Biochemical and histopathological evaluation of taxifolin: An experimental study in a rat model of liver ischemia reperfusion injury

Abstract

Aim: Ischemia/reperfusion (I/R) procedure applied during liver resection and transplantation in clinic settings causes liver oxidative damage. The aim of this study was to examine the effects of taxifolin on liver injury induced by I/R in rats. Methods: Albino Wistar male rats divided into three groups with 6 rats in each group: liver ischemia-reperfusion (LIR), 50 mg/kg taxifolin + liver ischemia reperfusion (TLIR) and sham operation (SHAM).

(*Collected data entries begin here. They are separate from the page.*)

(* ===== verification/VerifierInput.v ===== *)
(** * What the verifier is asked

    [src/typescript/src/verification/smt-verifier.ts]: the net every route sees (marked places the
    net does not declare join it as inert places), the places a property names, and the refusal of a
    property that names a place the net does not have. *)
From S2P Require Import Prelude.
From S2P Require Import Net.
From S2P Require Import Transition.
From S2P Require Import PetriNet.
From S2P Require Import CompiledNet.
From S2P Require Import MarkingState.
From S2P Require Import FlatNet.
From S2P Require Import SmtProperty.
#[local] Open Scope Z_scope.

(** [net] with every marked place it does not declare; the same net when there is none. *)
Definition withInertMarkedPlaces {V} (net : petri_net V) (m : marking_state) : result net_error (petri_net V) :=
  let declared := set_of (place_name <$> net_places net) in
  let inert := filter (λ p, place_name p ∉ declared) (placesWithTokens m) in
  if bool_decide (length inert = 0)%nat then Ok net
  else
    let b := foldl (λ b p, nb_place p b) (net_builder_new (net_name net)) (net_places net ++ inert) in
    let b := foldl (λ b p, nb_terminal p b) b (net_terminals net) in
    let b := foldl (λ b y, nb_transition y.1 y.2 b) b (imap pair (net_transitions net)) in
    net_build b.

Definition propertyPlaces (prop : smt_property) : list place :=
  match prop with
  | DeadlockFree | TerminatesAtSink => []
  | MutualExclusion p1 p2 => [p1; p2]
  | PlaceBound p _ | BranchPlaceBound p _ | JoinedOrDeadLettered p => [p]
  | Unreachable ps | NameAligned ps | QuiescentNameAligned ps => ps
  | QuiescentCount ps _ _ waivedBy => ps ++ waivedBy
  end.

Definition unresolvedPropertyPlaceInNet {V} (net : petri_net V) (prop : smt_property) : option jsstr :=
  let declared := set_of (place_name <$> net_places net) in
  place_name <$> js_find (λ p, bool_decide (place_name p ∉ declared)) (propertyPlaces prop).

Definition unresolvedPropertyPlace (fn : flat_net) (prop : smt_property) : option jsstr :=
  place_name <$> js_find (λ p, bool_decide (map_get (place_name p) (flatIndex fn) = None)) (propertyPlaces prop).

(** ** What they ensure *)

Lemma js_find_None {A} (f : A → bool) l : js_find f l = None ↔ ∀ x, x ∈ l → f x = false.
Proof.
  unfold js_find. destruct (list_find _ l) as [[i x]|] eqn:E; cbn.
  - split; [done|]. intros H. apply list_find_Some in E as (E & Hf & _). apply list_elem_of_lookup_2 in E. by rewrite H in Hf.
  - split; [|done]. intros _ x Hx. apply list_find_None in E. rewrite Forall_forall in E. specialize (E x Hx). by destruct (f x).
Qed.

Lemma unresolved_None {V} (net : petri_net V) prop : unresolvedPropertyPlaceInNet net prop = None ↔
  ∀ p, p ∈ propertyPlaces prop → place_name p ∈ place_name <$> net_places net.
Proof.
  unfold unresolvedPropertyPlaceInNet. cbv zeta. rewrite fmap_None, js_find_None. setoid_rewrite bool_decide_eq_false. setoid_rewrite elem_of_set_of.
  split; intros H p Hp; specialize (H p Hp); destruct (decide (place_name p ∈ place_name <$> net_places net)); tauto.
Qed.

Section Inert.
Context {V : Type}.
Implicit Types (b : net_builder V).

Lemma nb_places_spec ps b : let b' := foldl (λ b p, nb_place p b) b ps in
  (∀ p, p ∈ nb_places b' ↔ p ∈ nb_places b ∨ p ∈ ps) ∧ nb_transitions b' = nb_transitions b ∧ nb_terminals b' = nb_terminals b.
Proof.
  revert b. induction ps as [|q ps IH]; intros b; cbn [foldl]; [set_solver|]. destruct (IH (nb_place q b)) as (H1 & -> & ->).
  split_and!; [|done|done]. intros p. rewrite H1. cbn [nb_place nb_places]. rewrite elem_of_set_add. set_solver.
Qed.

Lemma nb_terminals_spec ps b : NoDup (place_name <$> ps) → (∀ p, p ∈ ps → map_get (place_name p) (nb_terminals b) = None) →
  let b' := foldl (λ b p, nb_terminal p b) b ps in
  (∀ p, p ∈ nb_places b → p ∈ nb_places b') ∧ nb_transitions b' = nb_transitions b ∧ (nb_terminals b').*2 = (nb_terminals b).*2 ++ ps.
Proof.
  revert b. induction ps as [|q ps IH]; intros b Hd Hf; cbn [foldl]; [by rewrite app_nil_r|]. rewrite fmap_cons in Hd. apply NoDup_cons in Hd as [Hq Hd].
  pose proof (Hf q ltac:(left)) as Hn. destruct (IH (nb_terminal q b)) as (H1 & H2 & H3).
  - done.
  - intros p Hp. cbn [nb_terminal nb_terminals]. rewrite Hn, map_get_set, decide_False; [apply Hf; by right|]. intros E. apply Hq. rewrite <- E. by apply list_elem_of_fmap_2.
  - split_and!; [|by rewrite H2|].
    + intros p Hp. apply H1. cbn. rewrite elem_of_set_add. by right.
    + rewrite H3. cbn [nb_terminal nb_terminals]. rewrite Hn, map_set_fresh by done. rewrite fmap_app, <- app_assoc. done.
Qed.

Lemma nb_transitions_spec (l : list (nat * transition V)) b : NoDup l.*1 → (∀ i, i ∈ l.*1 → i ∉ (nb_transitions b).*1) →
  let b' := foldl (λ b y, nb_transition y.1 y.2 b) b l in
  (∀ p, p ∈ nb_places b → p ∈ nb_places b') ∧ nb_transitions b' = nb_transitions b ++ l ∧ nb_terminals b' = nb_terminals b.
Proof.
  revert b. induction l as [|[i t] l IH]; intros b Hd Hf; cbn [foldl]; [by rewrite app_nil_r|]. rewrite fmap_cons in Hd. apply NoDup_cons in Hd as [Hi Hd].
  pose proof (Hf i ltac:(left)) as Hn. destruct (IH (nb_transition i t b)) as (H1 & H2 & H3).
  - done.
  - intros j Hj. cbn [nb_transition nb_transitions]. rewrite decide_False by done. rewrite fmap_app, not_elem_of_app. split; [apply Hf; by right|].
    cbn. intros ->%list_elem_of_singleton. done.
  - cbn [fst snd]. split_and!; [|rewrite H2|by rewrite H3].
    + intros p Hp. apply H1. cbn. rewrite elem_of_set_union. by left.
    + cbn [nb_transition nb_transitions]. rewrite decide_False by done. by rewrite <- app_assoc.
Qed.

(** The net the routes see has the transitions and terminals of the net, and all marked places. *)
Lemma withInert_spec (net : petri_net V) m : net_wf net → ms_wf m → ∃ net', withInertMarkedPlaces net m = Ok net' ∧
  net_transitions net' = net_transitions net ∧ net_terminals net' = net_terminals net ∧
  (∀ p, p ∈ net_places net → p ∈ net_places net') ∧ ∀ n, 0 < count_of m n → n ∈ place_name <$> net_places net'.
Proof.
  intros (W1 & W2 & W3 & W4) Hm. unfold withInertMarkedPlaces. cbv zeta. set (inert := filter _ _).
  assert (∀ n, 0 < count_of m n → n ∈ place_name <$> net_places net ∨ n ∈ place_name <$> inert) as Hmark.
  { intros n Hn. apply marked_place in Hn; [|done]. apply list_elem_of_fmap in Hn as (p & -> & Hp).
    destruct (decide (place_name p ∈ place_name <$> net_places net)) as [|Hno]; [by left|right]. apply list_elem_of_fmap_2, list_elem_of_filter.
    by rewrite elem_of_set_of. }
  case_bool_decide as Hl.
  { exists net. split_and!; try done. intros n Hn. destruct (Hmark n Hn) as [|Hi]; [done|]. apply nil_length_inv in Hl. rewrite Hl in Hi. by apply not_elem_of_nil in Hi. }
  destruct (nb_places_spec (net_places net ++ inert) (net_builder_new (net_name net))) as (P1 & P2 & P3). cbn zeta in *. set (b1 := foldl _ _ (_ ++ inert)) in *.
  destruct (nb_terminals_spec (net_terminals net) b1 W3) as (T1 & T2 & T3); [by intros p _; rewrite P3|]. cbn zeta in *. set (b2 := foldl _ b1 _) in *.
  assert ((imap pair (net_transitions net)).*1 = seq 0 (length (net_transitions net))) as Hseq.
  { apply list_eq. intros i. rewrite list_lookup_fmap, list_lookup_imap. destruct (net_transitions net !! i) eqn:E; cbn.
    - symmetry. apply lookup_seq_lt. by eapply lookup_lt_Some.
    - symmetry. apply lookup_seq_ge. by apply lookup_ge_None. }
  destruct (nb_transitions_spec (imap pair (net_transitions net)) b2) as (N1 & N2 & N3).
  { rewrite Hseq. apply NoDup_seq. }
  { intros i _. rewrite T2, P2. by apply not_elem_of_nil. }
  cbn zeta in *. set (b3 := foldl _ b2 _) in *.
  assert ((nb_transitions b3).*2 = net_transitions net) as Et.
  { rewrite N2, T2, P2. cbn [app nb_transitions net_builder_new]. apply list_eq. intros i. rewrite list_lookup_fmap, list_lookup_imap. by destruct (_ !! i). }
  assert ((nb_terminals b3).*2 = net_terminals net) as Ek by (rewrite N3, T3, P3; done).
  unfold net_build. cbv zeta. rewrite Et, Ek. assert (requireWellFormedTerminals (net_terminals net) (net_transitions net) = Ok ()) as ->
    by (apply requireWellFormedTerminals_ok; intros p t; apply W4). cbn [res_bind].
  eexists. split; [reflexivity|]. cbn [net_transitions net_terminals net_places]. split_and!; [done|done| |].
  - intros p Hp. apply N1, T1, P1. right. apply elem_of_app. by left.
  - intros n [Hn|Hn]%Hmark; apply list_elem_of_fmap in Hn as (p & -> & Hp); apply list_elem_of_fmap_2, N1, T1, P1; right; apply elem_of_app; tauto.
Qed.
End Inert.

An hour before thiopental sodium anesthesia, 50 mg/kg taxifolin was orally administered to the TLIR group and distilled water to the LIR and SHAM groups. In the TLIR and LIR groups, a clamp was placed in the hepatic artery, portal vein and bile duct, thereby inducing ischemia for one hour, and reperfusion for six hours. In the SHAM group, the abdominal cavity was closed by surgical suture without any procedure. At the end of this period, rats were sacrificed with high dose anesthesia. Liver tissues were removed for biochemical and histopathological examinations Results: I/R procedure significantly increased MDA (P<0.001), ALT, AST levels (P<0.001) and decreased tGSH level (P<0.001) in liver tissue compared to SHAM group. In the taxifolin treated group, this effect was suppressed. Histopathologically, in the I/R induced group, pathological findings such as dilated congested blood vessel, hemorrhage, destruction in the liver parenchyma and edema observed. Liver tissue in the taxifolin group had near-normal appearance except mild sinusoidal congestion. Conclusion: Our results indicate that taxifolin is an effective agent in reducing hepatic damage caused by I/R.